Obviously every studio/production will have their own unique pipeline, but here’s a brief overview of our experience creating animation assets for a mobile gaming project.

Initial designs are all done on paper. That’s still the most expedient way to generate and flesh out ideas. When I say designs, I’m referring character designs, background layouts and game design in general.

Once we’ve decided on a direction for the characters, we scan the paper designs, import them into Animate as a bitmap and use that as a template for final character designs. Tracing over the scans, we create a cleanup model for each character.

Prior to creating color models and palettes for each character, I like to create a color script for the project, usually in photoshop. It’s basically a storyboard of the entire project with a small color thumbnail for each unique moment in the game.

Then I’ll create a new Animate file called Color Models and import the cleanup models I created earlier, with each character in their own layer. Then I open the color script in Photoshop and create a palette for each character in AP by using the AP eyedropper to pick my colors from the colorscript. Once the color models are done, you can drag each character’s layer into the template library so you can pull the palettes and color model into whatever scenes you need them for.

Based on our game design, we’ll create an animation draft document that lists all the individual animations needed for gameplay, as well as the specs for each animation. This will be our blueprint for what animations we need to create.

We prefer to animate frame by frame rather than working with cut outs or rigs. When I first started working with Toon Boom I did most of the animation traditionally on paper, scanning and vectorizing the drawings in AP, although now we draw directly in AP using a Cintiq. To be honest I still prefer drawing on paper, but the Cintiq is much more efficient, especially when it comes to changes and revisions.
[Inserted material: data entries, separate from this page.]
(** ** Requests with other secrets *)

(** Tokens and endpoints of the runtime, the identity of the provider's
    conversation, and private paths *)
Record LaunchSecrets : Type := MkLaunchSecrets {
  sec_native_session_id : string;
  sec_config_directory : string;
  sec_session_id : string;
  sec_hook_endpoint : string;
  sec_hook_token : string;
  sec_settings_path : string;
  sec_bridge_endpoint : string;
  sec_mcp_token : string;
  sec_claude_config_path : string;
  sec_image_path : string -> string
}.

Definition ref_with (s : LaunchSecrets) (self : ResumeRef) : ResumeRef :=
  MkResumeRef (ref_provider self) (sec_native_session_id s).

Definition account_with (s : LaunchSecrets) (self : AgentAccountContext) : AgentAccountContext :=
  MkAgentAccountContext (aac_agent_id self) (aac_account_id self) (aac_name self)
    ((fun _ => sec_config_directory s) <$> aac_config_directory self).

Fixpoint conversation_with (s : LaunchSecrets) (self : AgentConversationLaunch)
  : AgentConversationLaunch :=
  match self with
  | ACL_WithAccount account conversation =>
      ACL_WithAccount (account_with s account) (conversation_with s conversation)
  | ACL_Fresh resume_ref => ACL_Fresh (ref_with s <$> resume_ref)
  | ACL_Resume resume_ref => ACL_Resume (ref_with s resume_ref)
  | ACL_Fork source_ref => ACL_Fork (ref_with s source_ref)
  end.

Definition transport_with (s : LaunchSecrets) (self : AgentObservationLaunchTransport)
  : AgentObservationLaunchTransport :=
  match self with
  | OT_InlineSettings content shown => OT_InlineSettings content shown
  | OT_EnvironmentSettingsPath variable _ content shown =>
      OT_EnvironmentSettingsPath variable (sec_settings_path s) content shown
  | OT_DaemonOwnedBridge _ => OT_DaemonOwnedBridge (sec_bridge_endpoint s)
  end.

Definition observation_with (s : LaunchSecrets) (self : AgentObservationLaunch)
  : AgentObservationLaunch :=
  MkAgentObservationLaunch (sec_session_id s) (sec_hook_endpoint s) (sec_hook_token s)
    (transport_with s (aol_transport self)).

Definition mcp_with (s : LaunchSecrets) (self : McpConnection) : McpConnection :=
  MkMcpConnection (mcp_endpoint self) (sec_mcp_token s) (sec_claude_config_path s)
    (mcp_server_name self) (mcp_instructions self).

Definition attachment_with (s : LaunchSecrets) (self : ImageAttachment) : ImageAttachment :=
  MkImageAttachment (ia_attachment_id self) (sec_image_path s (ia_file_path self))
    (ia_media_type self) (ia_byte_length self) (ia_sha256 self) (ia_width self) (ia_height self).

Definition with_secrets (s : LaunchSecrets) (r : LaunchRequest) : LaunchRequest :=
  r <| lr_conversation := conversation_with s (lr_conversation r) |>
    <| lr_observation := observation_with s <$> lr_observation r |>
    <| lr_mcp := mcp_with s <$> lr_mcp r |>
    <| lr_attachments := attachment_with s <$> lr_attachments r |>.

(** ** Related results *)

(** Two computations that both succeed have related values. *)
Definition both_ok {E A B} (R : A -> B -> Prop) (r1 : result E A) (r2 : result E B) : Prop :=
  forall a b, r1 = Ok a -> r2 = Ok b -> R a b.

Lemma both_ok_bind {E A B C D} (R : A -> B -> Prop) (Q : C -> D -> Prop)
    (r1 : result E A) (r2 : result E B) (k1 : A -> result E C) (k2 : B -> result E D) :
  both_ok R r1 r2 -> (forall a b, R a b -> both_ok Q (k1 a) (k2 b)) ->
  both_ok Q (match r1 with Ok a => k1 a | Err e => Err e end)
            (match r2 with Ok b => k2 b | Err e => Err e end).
Proof. intros HR HQ. destruct r1, r2; try (by intros ????). by apply HQ, HR. Qed.

Lemma both_ok_ret {E A B} (R : A -> B -> Prop) a b : R a b -> both_ok (E:=E) R (Ok a) (Ok b).
Proof. intros HR ?? [= <-] [= <-]. done. Qed.

Lemma both_ok_same {E A} (r : result E A) : both_ok eq r r.
Proof. intros a b -> [= ->]. done. Qed.

Lemma both_ok_err_l {E A B} (R : A -> B -> Prop) (e : E) r2 : both_ok R (Err e) r2.
Proof. by intros ????. Qed.
Lemma both_ok_err_r {E A B} (R : A -> B -> Prop) r1 (e : E) : both_ok R r1 (Err e).
Proof. by intros ????. Qed.

(** Two arguments that the manifest shows alike *)
Definition alike (a b : ResolvedArgument) : Prop :=
  ra_purpose a = ra_purpose b /\ ra_visibility a = ra_visibility b
  /\ (ra_visibility a = AV_Exact -> ra_value a = ra_value b).

#[export] Instance alike_refl : Reflexive alike.
Proof. by intros a. Qed.

Lemma alike_all l : Forall2 alike l l.
Proof. induction l; by constructor. Qed.

Lemma imap_related {A B C} (R : A -> B -> Prop) (f : nat -> A -> C) (g : nat -> B -> C) l k :
  (forall i a b, R a b -> f i a = g i b) -> Forall2 R l k -> imap f l = imap g k.
Proof.
  intros Hfg H. revert f g Hfg. induction H as [|a b l k Hab _ IH]; intros f g Hfg; [done|].
  rewrite !imap_cons. f_equal; [by apply Hfg|]. apply IH. intros. by apply Hfg.
Qed.

Lemma inspect_alike `{Sha256} l k : Forall2 alike l k -> inspect_arguments l = inspect_arguments k.
Proof.
  apply imap_related. intros i a b (Hp & Hv & He). unfold inspect_argument.
  rewrite Hp, <- Hv. destruct (ra_visibility a); try done. by rewrite He.
Qed.

Lemma retain_alike purpose l k :
  Forall2 alike l k ->
  Forall2 alike (retain (fun argument => ra_purpose argument != purpose) l)
    (retain (fun argument => ra_purpose argument != purpose) k).
Proof.
  induction 1 as [|a b l k (Hp & Hv & He) _ IH]; simpl; [constructor|].
  rewrite <- Hp. destruct (negb _); [|done]. by constructor.
Qed.

Lemma imap_alike {A B} (R : A -> B -> Prop) (f : nat -> A -> ResolvedArgument)
    (g : nat -> B -> ResolvedArgument) l k :
  (forall i a b, R a b -> alike (f i a) (g i b)) -> Forall2 R l k ->
  Forall2 alike (imap f l) (imap g k).
Proof.
  intros Hfg H. revert f g Hfg. induction H as [|a b l k Hab _ IH]; intros f g Hfg; [constructor|].
  rewrite !imap_cons. constructor; [by apply Hfg|]. apply IH. intros. by apply Hfg.
Qed.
Usually we create a separate layer for the rough animation, and rough out the drawings until the animation is working. Then we create a cleanup layer, and using that character’s color palette, trace over the roughs to get the final drawing. Once that is working, we create color art vectors from the line art and then do all the ink and paint on that same layer.

The animation frames are rendered out without a BG, since we’re making game sprites. In the render module we choose TGA4 so it adds an alpha channel. We render out sequentially numbered targa files using the render network.

Our in-house game engine, written by our programming partners, requires that animation be read as graphic filmstrips, which are basically long graphic files with each frame of the animation lined up one after the other. The filmstrip format was originally created for special effects, so you could paint frame by frame on a film sequence in photoshop. I’ve worked with several game engines for mobile devices and they’ve all used filmstrips for animation.

We use After Effects to create our filmstrips. AE allows you to import the sequential bitmaps rendered from AP and export them as filmstrips. The nice thing about using AE is you can reopen the filmstrips in AE later and edit them frame by frame and the save them back out if you need to make changes.

From that point it’s a matter of importing the filmstrips into our game engine and scripting the animations and game behaviors.

I’m glossing over a lot of details here, but this should give you a basic overview. If anyone has any specific questions let me know and I’ll try to answer them.

Thank you so much for sharing your pipeline with us! That’s exactly what I wanted to know, and hopefully it will help the other users in this forum to see the creative ways that Animate Pro can be worked into a game pipeline. Once again, thanks for your time!

Toon Boom Support

That was interesting to read.

Just curious

do you use toonboom just for character design/animation, or do you also any of backgrounds, interfaces, effects? and if so which ones?